(* ===== verification/KernelInv.v ===== *)
(** * The invariants of the thread kernel

    Every thread is in exactly one place (running, on the ready list, in one waiting queue,
    or finished), the stacks of suspended threads can be resumed with interrupts off, a
    lock's semaphore and its owner agree.  [kstep_safe] shows that the step function keeps
    this and that the assertions inside the kernel cannot fail, whatever the threads do and
    whenever interrupts come; only misuse of the interface by a thread is reported. *)

From S2P Require Import Prelude SList Interrupt Kernel.

(** ** Outcomes: a weakest precondition for [result] *)

Definition wp {A} (E : error -> Prop) (r : result A) (Q : A -> Prop) : Prop :=
  match r with Ok a => Q a | Err e => E e end.

Lemma wp_bind {A B} (E : error -> Prop) (r : result A) (f : A -> result B) Q :
  wp E r (fun a => wp E (f a) Q) -> wp E (r ≫= f) Q.
Proof. by destruct r. Qed.

Lemma wp_mono {A} (E E' : error -> Prop) (r : result A) (Q Q' : A -> Prop) :
  wp E r Q -> (forall e, E e -> E' e) -> (forall a, Q a -> Q' a) -> wp E' r Q'.
Proof. destruct r; simpl; auto. Qed.

Lemma wp_Ok {A} E (r : result A) a (Q : A -> Prop) : r = Ok a -> Q a -> wp E r Q.
Proof. by intros ->. Qed.

(** ** Views of the state *)

Definition stack_of (k : Kernel) (t : tid) : option (list frame) := th_stack <$> k_threads k !! t.
Definition status_of (k : Kernel) (t : tid) : option ThreadStatus := th_status <$> k_threads k !! t.

Definition waiters (k : Kernel) : list tid :=
  (k_sems k ≫= fun s => (sem_queue s).*2)
  ++ (k_locks k ≫= fun l => (sem_queue (lk_sem l)).*2)
  ++ (k_conds k ≫= fun c => (cv_queue c).*2).

Definition queued (k : Kernel) : list tid := (k_ready k).*2 ++ waiters k.

(** The numbers of objects, and the lock and condition of each synchronised list. *)
Record sizes := mkSizes { z_sems : nat; z_locks : nat; z_conds : nat; z_lists : list (nat * nat) }.

Definition sized (z : sizes) (k : Kernel) : Prop :=
  length (k_sems k) = z_sems z /\ length (k_locks k) = z_locks z /\ length (k_conds k) = z_conds z
  /\ map (fun q => (sq_lock q, sq_listEmpty q)) (k_slists k) = z_lists z
  /\ Forall (fun p => p.1 < z_locks z /\ p.2 < z_conds z)%nat (z_lists z).

Definition sem_ok (z : sizes) (r : sem_ref) : Prop :=
  match r with SUser s => (s < z_sems z)%nat | SLock l => (l < z_locks z)%nat end.

Fixpoint op_ok (z : sizes) (o : op) : Prop :=
  match o with
  | OpP s | OpV s | OpRequest s _ => (s < z_sems z)%nat
  | OpAcquire l | OpRelease l => (l < z_locks z)%nat
  | OpWait c l | OpSignal c l | OpBroadcast c l => (c < z_conds z)%nat /\ (l < z_locks z)%nat
  | OpListAppend q _ | OpListRemove q => (q < length (z_lists z))%nat
  | OpYield | OpSlice | OpTick => True
  | OpFork _ _ body => foldr (fun o P => op_ok z o /\ P) True body
  end.

Definition frame_ok (z : sizes) (f : frame) : Prop :=
  match f with
  | FOp o => op_ok z o
  | FPLoop r _ => sem_ok z r
  | FAcquire l _ => (l < z_locks z)%nat
  | FWait c l _ => (c < z_conds z)%nat /\ (l < z_locks z)%nat
  | FListAppend q _ | FListRemove q => (q < length (z_lists z))%nat
  | _ => True
  end.

(** ** Stacks *)

(** The interrupt level a frame is resumed at, and the level it leaves behind. *)
Definition entry (f : frame) : IntStatus :=
  match f with
  | FOp _ | FFinish | FListAppend _ _ | FListRemove _ | FOneTick _ => IntOn
  | _ => IntOff
  end.

Definition leave (f : frame) : IntStatus :=
  match f with
  | FPLoop _ l | FAcquire _ l | FWait _ _ l | FWaitEnd l | FYield l => l
  | FSleep | FRun => IntOff
  | _ => IntOn
  end.

Fixpoint lvl_ok (lvl : IntStatus) (stk : list frame) : Prop :=
  match stk with
  | [] => True
  | f :: stk => lvl = entry f /\ lvl_ok (leave f) stk
  end.

(** The frames below the topmost one: [ThreadFinish] at the bottom, and [lock->P()] is
    called by [Acquire] only, with interrupts off. *)
Fixpoint shape (stk : list frame) : Prop :=
  match stk with
  | [] => False
  | FFinish :: rest => rest = []
  | FPLoop (SLock l) old :: rest =>
      old = IntOff /\ match rest with FAcquire l' _ :: rest' => l' = l /\ shape rest' | _ => False end
  | FAcquire _ _ :: _ | FSleep :: _ | FRun :: _ => False
  | _ :: rest => shape rest
  end.

Definition code_ok (z : sizes) (stk : list frame) : Prop := Forall (frame_ok z) stk /\ shape stk.

(** A suspended thread: finished, or inside [Run], or not yet started. *)
Definition parked (z : sizes) (stk : list frame) : Prop :=
  stk = [FRun]
  \/ exists f rest, stk = f :: rest /\ (f = FRun \/ f = FEnable) /\ code_ok z rest
       /\ lvl_ok IntOff stk.

Definition handler_ok (z : sizes) (h : handler) : Prop :=
  match h with HTimer _ => True | HDevice s => (s < z_sems z)%nat end.

(** ** The invariant, apart from the current thread's own stack and the locks *)

Record core (z : sizes) (k : Kernel) : Prop := {
  c_nodup : NoDup (queued k);
  c_ready : forall t, t ∈ (k_ready k).*2 -> status_of k t = Some READY;
  c_wait : forall t, t ∈ waiters k -> status_of k t = Some BLOCKED;
  c_live : forall t stk, t ∈ queued k -> stack_of k t = Some stk -> stk <> [FRun] /\ stk <> [FSleep];
  c_lost : forall t stk, stack_of k t = Some stk -> t ∈ queued k \/ t = k_current k \/ stk = [FRun];
  c_park : forall t stk, stack_of k t = Some stk -> t <> k_current k -> parked z stk;
  c_cur : is_Some (stack_of k (k_current k));
  c_tbd : forall t, k_tbd k = Some t -> (t ∉ queued k) /\ exists stk, stack_of k t = Some stk
            /\ (t <> k_current k -> stk = [FRun]);
  c_pend : pending_ok (k_hw k) /\ Forall (fun x => handler_ok z (pi_handler x.2)) (hw_pending (k_hw k));
  c_size : sized z k
}.

(** ** Small lemmas on the views *)

Lemma bind_insert {A B} (f : A -> list B) (l : list A) i x :
  l !! i = Some x ->
  exists rest, l ≫= f ≡ₚ f x ++ rest /\ forall y, <[i := y]> l ≫= f ≡ₚ f y ++ rest.
Proof.
  intros Hi. pose proof (lookup_lt_Some _ _ _ Hi) as Hl.
  exists ((take i l ≫= f) ++ (drop (S i) l ≫= f)). split.
  - rewrite <-(take_drop_middle _ _ _ Hi) at 1. rewrite bind_app, bind_cons.
    rewrite !(assoc_L (++)). apply Permutation_app_tail, Permutation_app_comm.
  - intros y. rewrite insert_take_drop by done. rewrite bind_app, bind_cons.
    rewrite !(assoc_L (++)). apply Permutation_app_tail, Permutation_app_comm.
Qed.

Lemma set_thread_views t th k t' :
  stack_of (set_thread t th k) t' = (if decide (t' = t) then Some (th_stack th) else stack_of k t')
  /\ status_of (set_thread t th k) t' = (if decide (t' = t) then Some (th_status th) else status_of k t').
Proof.
  unfold stack_of, status_of, set_thread. simpl. case_decide as He.
  - subst. by rewrite lookup_insert_eq.
  - by rewrite lookup_insert_ne.
Qed.

Lemma stack_thread k t stk : stack_of k t = Some stk -> exists th, k_threads k !! t = Some th /\ th_stack th = stk.
Proof. unfold stack_of. intros (th & ? & ?)%fmap_Some. eauto. Qed.

Lemma status_thread k t st : status_of k t = Some st -> exists th, k_threads k !! t = Some th /\ th_status th = st.
Proof. unfold status_of. intros (th & ? & ?)%fmap_Some. eauto. Qed.

(** Everything but one field of the threads is as before. *)
Definition same_env (k k' : Kernel) : Prop :=
  k_hw k' = k_hw k /\ k_current k' = k_current k /\ k_tbd k' = k_tbd k
  /\ k_sems k' = k_sems k /\ k_locks k' = k_locks k /\ k_conds k' = k_conds k
  /\ k_slists k' = k_slists k /\ k_prio k' = k_prio k /\ k_threadIds k' = k_threadIds k.

Lemma set_status_ok t st k :
  is_Some (stack_of k t) ->
  exists k', set_status t st k = Ok k' /\ same_env k k' /\ k_ready k' = k_ready k
    /\ (forall t', stack_of k' t' = stack_of k t')
    /\ (forall t', status_of k' t' = if decide (t' = t) then Some st else status_of k t').
Proof.
  intros [stk Hs]. destruct (stack_thread _ _ _ Hs) as (th & Ht & <-).
  unfold set_status, thread. rewrite Ht. cbn [deref mbind result_bind].
  eexists. split; [done|]. split; [done|]. split; [done|]. split; intros t'.
  - rewrite (proj1 (set_thread_views _ _ _ _)). case_decide; [by subst|done].
  - by rewrite (proj2 (set_thread_views _ _ _ _)).
Qed.

Lemma push_ok fs k stk :
  stack_of k (k_current k) = Some stk ->
  exists k', push fs k = Ok k' /\ same_env k k' /\ k_ready k' = k_ready k
    /\ (forall t', stack_of k' t' = if decide (t' = k_current k) then Some (fs ++ stk) else stack_of k t')
    /\ (forall t', status_of k' t' = status_of k t').
Proof.
  intros Hs. destruct (stack_thread _ _ _ Hs) as (th & Ht & <-).
  unfold push, set_stack, thread. rewrite Ht. cbn [deref mbind result_bind].
  eexists. split; [done|]. split; [done|]. split; [done|].
  split; intros t'; [by rewrite (proj1 (set_thread_views _ _ _ _))|].
  rewrite (proj2 (set_thread_views _ _ _ _)). case_decide; [|done]. subst. unfold status_of. by rewrite Ht.
Qed.

Lemma waiters_env k k' : same_env k k' -> waiters k' = waiters k.
Proof. intros (_ & _ & _ & Hs & Hl & Hc & _). unfold waiters. by rewrite Hs, Hl, Hc. Qed.

(** The queue of a semaphore within all waiting queues. *)
Lemma get_sem_ok z k r :
  sized z k -> sem_ok z r ->
  exists sm rest, get_sem r k = Ok sm /\ waiters k ≡ₚ (sem_queue sm).*2 ++ rest
    /\ forall sm', exists k', set_sem r sm' k = Ok k' /\ waiters k' ≡ₚ (sem_queue sm').*2 ++ rest
         /\ get_sem r k' = Ok sm' /\ k_hw k' = k_hw k /\ k_threads k' = k_threads k
         /\ k_current k' = k_current k /\ k_ready k' = k_ready k /\ k_tbd k' = k_tbd k
         /\ sized z k' /\ k_slists k' = k_slists k
         /\ (forall r', r' <> r -> get_sem r' k' = get_sem r' k)
         /\ (forall l lk, k_locks k !! l = Some lk ->
               k_locks k' !! l = Some (if decide (r = SLock l) then mkLock sm' (lk_owner lk) else lk)).
Proof.
  intros (Hs & Hl & Hc & Hq & Hqs) Hr. destruct r as [s|l]; simpl in *.
  - destruct (lookup_lt_is_Some_2 (k_sems k) s) as [sm Hsm]; [lia|].
    destruct (bind_insert (fun s => (sem_queue s).*2) _ _ _ Hsm) as (rest & Hp & Hp').
    eexists sm, (rest ++ _). rewrite Hsm. split; [done|]. split.
    { unfold waiters. rewrite Hp. by rewrite <-(assoc_L (++)). }
    intros sm'. eexists. split; [done|]. split_and!; try done.
    + unfold waiters. simpl. rewrite Hp'. by rewrite <-(assoc_L (++)).
    + simpl. by rewrite list_lookup_insert_eq by lia.
    + unfold sized. simpl. by rewrite length_insert.
    + intros [s'|l'] Hne; [|done]. simpl. rewrite list_lookup_insert_ne; [done|congruence].
  - destruct (lookup_lt_is_Some_2 (k_locks k) l) as [lk Hlk]; [lia|].
    destruct (bind_insert (fun l => (sem_queue (lk_sem l)).*2) _ _ _ Hlk) as (rest & Hp & Hp').
    eexists (lk_sem lk), ((k_sems k ≫= fun s => (sem_queue s).*2) ++ rest ++ _). rewrite Hlk.
    cbn [deref mbind result_bind]. split; [done|]. split.
    { unfold waiters. rewrite Hp, <-(assoc_L (++)). apply Permutation_app_swap_app. }
    intros sm'. eexists. split; [done|]. split_and!; try done.
    + unfold waiters. simpl. rewrite Hp', <-(assoc_L (++)). apply Permutation_app_swap_app.
    + simpl. by rewrite list_lookup_insert_eq by lia.
    + unfold sized. simpl. by rewrite length_insert.
    + intros [s'|l'] Hne; [done|]. simpl. rewrite list_lookup_insert_ne; [done|congruence].
    + intros l' lk' Hl'. simpl. case_decide as Hd.
      * injection Hd as ->. rewrite Hlk in Hl'. injection Hl' as <-. by apply list_lookup_insert_eq; lia.
      * rewrite list_lookup_insert_ne; [done|congruence].
Qed.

-- -- --

**WORK ITEM:**
The string "finished" shows up in some lines of the listing. Copy each such line.

**PROBLEM SOLUTION:**
    or finished), the stacks of suspended threads can be resumed with interrupts off, a
(** A suspended thread: finished, or inside [Run], or not yet started. *)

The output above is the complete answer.